Held: This program does not violate the First Amendment, made applicable to the States by the Fourteenth Amendment. McCollum v. Board of Education, 333 U.S. 203, distinguished. Pp. 308-315.
(a) By this system, New York has neither prohibited the "free exercise" of religion nor made a law "respecting an establishment of religion" within the meaning of the First Amendment. Pp. 310-315.
(b) There is no evidence in the record in this case to support a conclusion that the system involves the use of coercion to get public school students into religious classrooms. Pp. 311-312.
303 N.Y. 161, 100 N.E.2d 463, affirmed.
The New York Court of Appeals sustained N.Y. Education Law § 3210 and the regulations thereunder permitting absence of students from the public schools for religious observance and education, against the claim that the program thereunder violated the Federal Constitution. 303 N.Y. 161, 100 N.E.2d 463. On appeal to this Court, affirmed, p. 315.
DOUGLAS, J., lead opinion
[72 S.Ct. 681] MR. JUSTICE DOUGLAS delivered the opinion of the Court.

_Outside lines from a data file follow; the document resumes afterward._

(* ===== verification/RequirementsProps.v ===== *)
(** * Requirement constraints: properties *)
From S2P Require Import Prelude.
From S2P Require Import GoStrings.
From S2P Require Import Semver.
From S2P Require Import Requirements.

(** ** Assertion of logical operators *)

Lemma Assert_and cs : Assert (and_ cs) = Ok () <-> Forall (fun c => Assert c = Ok ()) cs.
Proof.
  simpl. induction cs as [|c cs IH]; [done|].
  rewrite Forall_cons, <- IH. destruct (Assert c) as [[]|e]; naive_solver.
Qed.

Lemma Assert_or cs : Assert (or_ cs) = Ok () <-> Exists (fun c => Assert c = Ok ()) cs.
Proof.
  cbn [Assert]. generalize (Constraint_String (or_ cs) +:+ " not met") as msg. intros msg.
  induction cs as [|c cs IH]; [by rewrite Exists_nil|].
  rewrite Exists_cons, <- IH. destruct (Assert c) as [[]|e]; naive_solver.
Qed.

Lemma Assert_AND cs : Assert (AND cs) = Ok () <-> Forall (fun c => Assert c = Ok ()) cs.
Proof.
  destruct cs as [|c [|c' cs]]; [done| |apply Assert_and].
  rewrite Forall_singleton. done.
Qed.

Lemma Assert_OR cs c :
  OR cs = Some c -> Assert c = Ok () <-> Exists (fun c => Assert c = Ok ()) cs.
Proof.
  destruct cs as [|c1 [|c2 cs]]; simpl; intros [= <-].
  - rewrite Exists_cons, Exists_nil. tauto.
  - apply Assert_or.
Qed.

(** ** What requirement strings mean *)

Section Meaning.
Context (props : gmap string Property).

(** The comparisons of a term that concern a known property. *)
Definition factors (term : string) : list Constraint :=
    omap (fun f => match parse props f with Ok c => c | Err _ => None end) (split_byte "," term).

(** The terms of a requirement that have such a comparison. *)
Definition terms (r : string) : list (list Constraint) :=
    List.filter (fun t => negb (Nat.eqb (length t) 0)) (map factors (split_byte " " r)).

(** A requirement is met when it says nothing about the known properties or
      when all comparisons of one of its terms are met. *)
Definition met (r : string) : Prop :=
    is_blank r = true \/ terms r = [] \/
    exists t, t ∈ terms r /\ forall c, c ∈ t -> Assert c = Ok ().

Lemma parse_factors_ok fs cs :
    parse_factors props fs = Ok cs ->
    cs = omap (fun f => match parse props f with Ok c => c | Err _ => None end) fs.
Proof.
    revert cs. induction fs as [|f fs IH]; intros cs; simpl; [by intros [= <-]|].
    destruct (parse props f) as [c|]; simpl; [|done].
    destruct (parse_factors props fs) as [rest|]; simpl; [|done].
    intros [= <-]. rewrite (IH _ eq_refl). by destruct c.
Qed.

(** The constraint that a non-empty term becomes. *)
Definition term_constraint (t : list Constraint) : Constraint :=
    match t with [f] => f | _ => and_ t end.

Lemma Assert_term_constraint t :
    Assert (term_constraint t) = Ok () <-> forall c, c ∈ t -> Assert c = Ok ().
Proof.
    rewrite <- Forall_forall.
    destruct t as [|c [|c' t]]; [done| |apply Assert_and].
    by rewrite Forall_singleton.
Qed.

Lemma parse_terms_ok ts cs :
    parse_terms props ts = Ok cs ->
    cs = map term_constraint
           (List.filter (fun t => negb (Nat.eqb (length t) 0)) (map factors ts)).
Proof.
    revert cs. induction ts as [|t ts IH]; intros cs; simpl; [by intros [= <-]|].
    destruct (parse_factors props _) as [fs|] eqn:Hf; simpl; [|done].
    apply parse_factors_ok in Hf.
    destruct (parse_terms props ts) as [rest|]; simpl; [|done].
    intros [= <-]. rewrite (IH _ eq_refl). fold (factors t) in Hf. rewrite <- Hf.
    by destruct fs as [|f [|f' fs]].
Qed.

Lemma newConstraint_met r c :
    newConstraintFromRequirement props r = Ok c ->
    match c with Some c => Assert c = Ok () | None => True end <-> met r.
Proof.
    unfold newConstraintFromRequirement, met. destruct (is_blank r).
    { intros [= <-]. split; auto. }
    destruct (parse_terms props _) as [cs|] eqn:Hts; simpl; [|done].
    apply parse_terms_ok in Hts. fold (terms r) in Hts. intros [= <-].
    destruct (OR cs) as [c|] eqn:Hor.
    - rewrite (Assert_OR _ _ Hor), Hts, Exists_exists.
      setoid_rewrite list_elem_of_fmap. split.
      + intros (x & (t & -> & Ht) & Hx). right; right. exists t.
        by rewrite <- Assert_term_constraint.
      + intros [?|[Hnil|(t & Ht & Hall)]]; [done| |].
        * rewrite Hnil in Hts. by subst cs.
        * eexists. split; [by exists t|]. by apply Assert_term_constraint.
    - destruct cs as [|? [|? ?]]; try done. split; [|done]. intros _.
      right; left. by destruct (terms r).
Qed.

Lemma parse_requirements_met rs cs :
    parse_requirements props rs = Ok cs ->
    Forall (fun c => Assert c = Ok ()) cs <-> forall r, r ∈ rs -> met r.
Proof.
    revert cs. induction rs as [|r rs IH]; intros cs; simpl.
    { intros [= <-]. split; [by intros _ ? ?%not_elem_of_nil|constructor]. }
    destruct (newConstraintFromRequirement props r) as [c|] eqn:Hc; simpl; [|done].
    destruct (parse_requirements props rs) as [rest|]; simpl; [|done].
    intros [= <-]. specialize (IH _ eq_refl). apply newConstraint_met in Hc.
    setoid_rewrite elem_of_cons. destruct c as [c|]; rewrite ?Forall_cons, IH; naive_solver.
Qed.

(** The value after the operator. *)
Definition compared_value (rest : string) : string :=
    trim_prefix rest (default "" (List.find (has_prefix rest) operators)).

(** A comparison that the factory rejects: no operator, or a value that is
      not a version where a version is compared. *)
Definition malformed (factor : string) : Prop :=
    is_blank factor = false /\
    match index_any op_char factor with
    | None => True
    | Some n => exists p, props !! stake n factor = Some p /\
        is_ok (Validate p (compared_value (trim_prefix factor (stake n factor)))) = false
    end.

Lemma parse_err f : is_ok (parse props f) = false <-> malformed f.
Proof.
    unfold parse, malformed. destruct (is_blank f); [naive_solver|].
    destruct (index_any op_char f) as [n|]; [|simpl; tauto]. cbn zeta.
    destruct (props !! stake n f) as [p|] eqn:Hp.
    - fold (compared_value (trim_prefix f (stake n f))).
      destruct (Validate p _) eqn:Hv; simpl.
      + split; [done|]. intros (_ & p' & [= <-] & H). by rewrite Hv in H.
      + split; [|done]. intros _. split; [done|]. exists p. by rewrite Hv.
    - split; [done|]. by intros (_ & p & ? & _).
Qed.

Lemma parse_factors_err fs :
    is_ok (parse_factors props fs) = false <-> exists f, f ∈ fs /\ malformed f.
Proof.
    setoid_rewrite <- parse_err. induction fs as [|f fs IH]; simpl.
    - split; [done|]. by intros (? & ?%not_elem_of_nil & _).
    - setoid_rewrite elem_of_cons. destruct (parse props f) eqn:Hf; simpl.
      + destruct (parse_factors props fs); simpl in *.
        * split; [done|]. intros (f' & [->|Hin] & He); [by rewrite Hf in He|]. apply IH. eauto.
        * split; [|done]. intros _. destruct (proj1 IH eq_refl) as (f' & ? & ?). eauto.
      + split; [|done]. intros _. exists f. rewrite Hf. eauto.
Qed.

Lemma parse_terms_err ts :
    is_ok (parse_terms props ts) = false <->
    exists t f, t ∈ ts /\ f ∈ split_byte "," t /\ malformed f.
Proof.
    induction ts as [|t ts IH]; simpl.
    - split; [done|]. by intros (? & ? & ?%not_elem_of_nil & _).
    - pose proof (parse_factors_err (split_byte "," t)) as Hfe.
      setoid_rewrite elem_of_cons. destruct (parse_factors props _); simpl in *.
      + destruct (parse_terms props ts); simpl in *.
        * split; [done|]. intros (t' & f & [->|Ht] & Hf & Hm); [apply Hfe; eauto|].
          apply IH. eauto.
        * split; [|done]. intros _. destruct (proj1 IH eq_refl) as (? & ? & ? & ? & ?). eauto 6.
      + split; [|done]. intros _. destruct (proj1 Hfe eq_refl) as (? & ? & ?). eauto 6.
Qed.

Lemma parse_requirements_err rs :
    is_ok (parse_requirements props rs) = false <->
    exists r t f, r ∈ rs /\ is_blank r = false /\ t ∈ split_byte " " r /\
                  f ∈ split_byte "," t /\ malformed f.
Proof.
    induction rs as [|r rs IH]; simpl.
    - split; [done|]. by intros (? & ? & ? & ?%not_elem_of_nil & _).
    - setoid_rewrite elem_of_cons. unfold newConstraintFromRequirement.
      pose proof (parse_terms_err (split_byte " " r)) as Hte.
      destruct (is_blank r) eqn:Hb; simpl.
      + destruct (parse_requirements props rs); simpl in *; naive_solver.
      + destruct (parse_terms props _); simpl in *;
          [destruct (parse_requirements props rs); simpl in *|]; naive_solver.
Qed.
End Meaning.

(** C37. Requirements are conjunctions of disjunctions of conjunctions: when
    the constraint is built, it is satisfied exactly when every requirement
    string is met. *)
Theorem New_Assert_met (props : gmap string Property) (rs : list string) (c : Constraint)
  (Hc : New props rs = Ok c) :
  Assert c = Ok () <-> forall r, r ∈ rs -> met props r.
Proof.
  destruct rs as [|r rs].
  - injection Hc as <-. split; [by intros _ ? ?%not_elem_of_nil|done].
  - unfold New in Hc. destruct (parse_requirements props (r :: rs)) as [cs|] eqn:Hr;
      simpl in Hc; [|done]. injection Hc as <-.
    rewrite Assert_AND. by apply parse_requirements_met.
Qed.

Definition sample_props : gmap string Property :=
  {[ "cuda" := versionProperty "cuda" "11.4" ]}.

Lemma New_Assert_met_witness :
  exists c, New sample_props ["cuda>=11.6 cuda>=11.0,cuda<12"] = Ok c /\
  (Assert c = Ok () <->
   forall r, r ∈ ["cuda>=11.6 cuda>=11.0,cuda<12"] -> met sample_props r).
Proof.
  eexists. split; [vm_compute; reflexivity|].
  apply (New_Assert_met sample_props). vm_compute. reflexivity.
Defined.

(** Building the constraint fails exactly when a requirement that is not
    blank has a malformed comparison: contrary to the comment of
    [newConstraintFromRequirement], invalid constraints are not ignored. *)
Theorem New_fails_iff_malformed (props : gmap string Property) (rs : list string) :
  is_ok (New props rs) = false <->
  exists r t f, r ∈ rs /\ is_blank r = false /\ t ∈ split_byte " " r /\
                f ∈ split_byte "," t /\ malformed props f.
Proof.
  rewrite <- parse_requirements_err. destruct rs as [|r rs]; [done|].
  unfold New. by destruct (parse_requirements props (r :: rs)).
Qed.

(** ** Version comparisons are numeric *)

Definition op_holds (op : string) (c : comparison) : Prop :=
  match op, c with
  | "=", Eq | "!=", Lt | "!=", Gt | "<", Lt | "<=", Lt | "<=", Eq
  | ">", Gt | ">=", Gt | ">=", Eq => True
  | _, _ => False
  end.

Lemma eval_op op z c :
  op ∈ operators -> z = sgn_of c ->
  (if String.eqb op "=" then Ok (z =? 0)%Z
   else if String.eqb op "!=" then Ok (negb (z =? 0)%Z)
   else if String.eqb op "<" then Ok (z <? 0)%Z
   else if String.eqb op "<=" then Ok (z <=? 0)%Z
   else if String.eqb op ">" then Ok (0 <? z)%Z
   else if String.eqb op ">=" then Ok (0 <=? z)%Z
   else Err ("invalid operator " +:+ op)) = Ok true <-> op_holds op c.
Proof.
  intros Hop ->. unfold operators in Hop. rewrite !elem_of_cons in Hop.
  destruct Hop as [->|[->|[->|[->|[->|[->|Hop]]]]]]; [..|by apply not_elem_of_nil in Hop];
    destruct c; vm_compute; (split; [by intros|by intros]) || done.
Qed.

(** C38. A version comparison between releases holds exactly when it holds
    for the numeric order of (major, minor, patch): 11.10 is above 11.9. *)
Theorem version_requirement_numeric (name value op other : string) (pv pw : parsed)
  (Hop : op ∈ operators)
  (Hv : Semver.parse (ensurePrefix value "v") = Some pv)
  (Hw : Semver.parse (ensurePrefix other "v") = Some pw)
  (Hpre : p_prerelease pv = "" /\ p_prerelease pw = "") :
  Assert (binary (Some (versionProperty name value)) op other) = Ok () <->
  op_holds op (cmp_release (release_of pv) (release_of pw)).
Proof.
  destruct Hpre as [Hpv Hpw].
  rewrite <- (eval_op op _ _ Hop (Compare_release _ _ _ _ Hv Hw Hpv Hpw)).
  cbn [Assert eval CompareTo Validate]. unfold IsValid. rewrite Hw. cbn [wrap rbind].
  destruct (if String.eqb op "=" then _ else _) as [[]|]; simpl; naive_solver.
Qed.

Lemma version_requirement_numeric_witness :
  Assert (binary (Some (versionProperty "cuda" "11.10")) ">=" "11.9") = Ok () <->
  op_holds ">=" (cmp_release (11, 10, 0)%Z (11, 9, 0)%Z).
Proof.
  apply (version_requirement_numeric "cuda" "11.10" ">=" "11.9"
           (mkParsed "11" "10" "0" ".0" "" "") (mkParsed "11" "9" "0" ".0" "" "")).
  - apply (bool_decide_eq_true_1 _). vm_compute. reflexivity.
  - vm_compute. reflexivity.
  - vm_compute. reflexivity.
  - split; reflexivity.
Defined.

New York City has a program which permits its public schools to release students during the school day so that they may leave the school buildings and school grounds and go to religious centers for religious instruction or devotional exercises. A student is released on written request of his parents. Those not released stay in the classrooms. The churches make weekly reports to the schools, sending a list of children who have been released from public school but who have not reported for religious instruction.1
This "released time" program involves neither religious instruction in public school classrooms nor the expenditure
of public funds. All costs, including the application blanks, are paid by the religious organizations. The case is therefore unlike McCollum v. Board of Education, 333 U.S. 203, which involved a "released time" program from Illinois. In that case, the classrooms were turned over to religious instructors. We accordingly held that the program violated the First Amendment2 which (by reason of the Fourteenth Amendment)3 prohibits the states from establishing religion or prohibiting its free exercise.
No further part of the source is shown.